PayPal announced today that it is teaming up with Visa in a move designed to open up its payment processing service and Venmo offering to more people. This strategic partnership is geared towards helping financial institutions, sellers, merchants, and buyers not only do more business, but also accept the changing landscape that technology has made in the world of commerce.
Coinciding with PayPal’s Q2 2016 earnings results, the announcement touts that PayPal will now enable its users to pay for goods and services using their Visa cards and have that experience become easier. In doing so, the credit card’s digital image will be incorporated into PayPal’s payment flows, but won’t necessarily be linked to a bank account through ACH. Additionally, PayPal said it’ll support the needs of issuers to identify people who are choosing to migrating existing ACH payment flows to their Visa cards.
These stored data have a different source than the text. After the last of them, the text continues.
Definition bind (t : Target) (addr : SocketAddr) : M World (io_result (Async D)) :=
  Net.bind t (udp_bind addr).
Definition recv_from (a : Async D) (buf : list Z) (st : WithFut) (cx : Waker)
    : M World (Poll (io_result (Z * SocketAddr)) * (Async D * list Z * WithFut)) :=
  read_with_poll udp_recv_from a buf st cx.
Definition peek_from (a : Async D) (buf : list Z) (st : WithFut) (cx : Waker)
    : M World (Poll (io_result (Z * SocketAddr)) * (Async D * list Z * WithFut)) :=
  read_with_poll udp_peek_from a buf st cx.
Definition send_to (buf : list Z) (addr : SocketAddr) (a : Async D) (st : WithFut) (cx : Waker)
    : M World (Poll (io_result Z) * (Async D * unit * WithFut)) :=
  write_with_poll (no_buffer (λ io, udp_send_to io buf addr)) a tt st cx.
Definition recv (a : Async D) (buf : list Z) (st : WithFut) (cx : Waker)
    : M World (Poll (io_result Z) * (Async D * list Z * WithFut)) :=
  read_with_poll udp_recv a buf st cx.
Definition peek (a : Async D) (buf : list Z) (st : WithFut) (cx : Waker)
    : M World (Poll (io_result Z) * (Async D * list Z * WithFut)) :=
  read_with_poll udp_peek a buf st cx.
Definition send (buf : list Z) (a : Async D) (st : WithFut) (cx : Waker)
    : M World (Poll (io_result Z) * (Async D * unit * WithFut)) :=
  write_with_poll (no_buffer (λ io, udp_send io buf)) a tt st cx.
Definition try_from (t : Target) (socket : D) : M World (io_result (Async D)) :=
  new (fionbio t) socket.
End udp_socket.
End UdpSocket.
PayPal is also joining Visa’s digital enablement program (VDEP), which will provide transaction security and expand acceptance of PayPal’s digital wallet in all physical retail locations where Visa’s own contactless transactions are supported. Customers can also easily withdraw money from their PayPal and Venmo accounts using their Visa debit cards.
Interestingly, this move comes a couple of months after Visa’s chief executive Charlie Scharf said at the JP Morgan Chase technology conference that he wants PayPal to stop urging its users to fund their digital wallets through bank accounts, which is what ACH does. According to Recode, Scharf said that one model that his company was looking at involved going head-to-head against PayPal in ways “people have never seen before.”
It seems that there has been peace made in the financial space, as this strategic partnership doesn’t emphasize use of ACH. In fact, Scharf is quoted in a release as saying, “We are excited to begin a new chapter with PayPal. Our agreement provides a framework for our companies to work together collaboratively. PayPal has built industry leading capabilities which complement those of Visa and our clients, and working together, we will be able to deliver better solutions for consumers and merchants.”
If you’re curious, in Q2 2016, PayPal generated $2.65 billion in revenue, up 15 percent from last year with an earnings per share of $0.36. Wall Street analysts had expected revenue of $2.6 billion and an EPS of $0.36.